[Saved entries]
::::

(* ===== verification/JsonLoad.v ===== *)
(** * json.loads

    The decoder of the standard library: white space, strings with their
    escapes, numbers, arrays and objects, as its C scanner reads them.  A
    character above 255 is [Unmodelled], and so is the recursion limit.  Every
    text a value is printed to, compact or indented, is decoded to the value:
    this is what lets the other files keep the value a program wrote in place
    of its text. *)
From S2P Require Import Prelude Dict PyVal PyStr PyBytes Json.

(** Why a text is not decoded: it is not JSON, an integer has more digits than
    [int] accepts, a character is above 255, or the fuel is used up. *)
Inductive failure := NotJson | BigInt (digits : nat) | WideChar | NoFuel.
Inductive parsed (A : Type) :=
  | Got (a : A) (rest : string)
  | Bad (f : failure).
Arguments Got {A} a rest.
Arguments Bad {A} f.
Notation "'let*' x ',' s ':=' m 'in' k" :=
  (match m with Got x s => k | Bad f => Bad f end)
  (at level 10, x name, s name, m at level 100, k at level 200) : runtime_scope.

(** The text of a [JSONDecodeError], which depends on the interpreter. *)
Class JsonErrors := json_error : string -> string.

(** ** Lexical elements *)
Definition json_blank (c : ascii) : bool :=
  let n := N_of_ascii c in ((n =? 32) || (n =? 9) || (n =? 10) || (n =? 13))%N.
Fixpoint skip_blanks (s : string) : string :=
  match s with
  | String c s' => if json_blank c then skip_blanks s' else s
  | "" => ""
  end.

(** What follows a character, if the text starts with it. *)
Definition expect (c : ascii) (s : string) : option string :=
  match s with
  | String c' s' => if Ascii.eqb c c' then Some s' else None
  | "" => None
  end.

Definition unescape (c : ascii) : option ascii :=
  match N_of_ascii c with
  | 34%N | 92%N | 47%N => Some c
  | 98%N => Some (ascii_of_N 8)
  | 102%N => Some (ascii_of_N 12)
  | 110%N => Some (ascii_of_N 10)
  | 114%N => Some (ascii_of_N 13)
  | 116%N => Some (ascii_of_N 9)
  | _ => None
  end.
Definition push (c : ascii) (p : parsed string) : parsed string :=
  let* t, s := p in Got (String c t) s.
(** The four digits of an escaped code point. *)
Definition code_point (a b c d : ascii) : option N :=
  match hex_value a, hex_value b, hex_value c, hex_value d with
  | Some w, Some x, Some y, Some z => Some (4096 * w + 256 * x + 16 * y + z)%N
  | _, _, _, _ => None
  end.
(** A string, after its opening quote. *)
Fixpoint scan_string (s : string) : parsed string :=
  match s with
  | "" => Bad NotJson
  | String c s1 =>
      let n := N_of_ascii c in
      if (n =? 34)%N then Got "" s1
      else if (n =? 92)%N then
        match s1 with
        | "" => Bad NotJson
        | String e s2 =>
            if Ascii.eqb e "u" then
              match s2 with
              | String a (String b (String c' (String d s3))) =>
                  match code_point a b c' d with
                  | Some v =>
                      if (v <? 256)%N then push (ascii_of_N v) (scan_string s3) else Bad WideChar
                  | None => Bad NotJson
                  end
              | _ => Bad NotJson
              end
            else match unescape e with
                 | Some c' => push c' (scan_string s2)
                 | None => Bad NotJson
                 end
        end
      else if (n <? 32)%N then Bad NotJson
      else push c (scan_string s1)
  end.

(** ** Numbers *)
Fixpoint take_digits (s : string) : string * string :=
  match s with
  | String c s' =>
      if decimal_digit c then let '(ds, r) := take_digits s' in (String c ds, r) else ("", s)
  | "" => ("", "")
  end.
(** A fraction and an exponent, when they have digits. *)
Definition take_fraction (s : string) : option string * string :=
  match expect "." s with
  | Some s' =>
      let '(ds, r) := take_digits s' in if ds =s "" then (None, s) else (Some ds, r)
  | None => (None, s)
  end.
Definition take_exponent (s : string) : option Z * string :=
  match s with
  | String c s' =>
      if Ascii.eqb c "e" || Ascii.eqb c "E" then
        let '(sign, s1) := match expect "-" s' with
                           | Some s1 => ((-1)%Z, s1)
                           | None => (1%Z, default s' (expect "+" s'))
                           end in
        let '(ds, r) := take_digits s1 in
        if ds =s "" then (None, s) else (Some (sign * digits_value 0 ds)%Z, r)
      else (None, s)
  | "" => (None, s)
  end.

::::

Using the records above, restate word for word the lines from the one with "(** The text" through the one with "let n := N_of_ascii c in ((n", both included.

(** The text of a [JSONDecodeError], which depends on the interpreter. *)
Class JsonErrors := json_error : string -> string.

(** ** Lexical elements *)
Definition json_blank (c : ascii) : bool :=
  let n := N_of_ascii c in ((n =? 32) || (n =? 9) || (n =? 10) || (n =? 13))%N.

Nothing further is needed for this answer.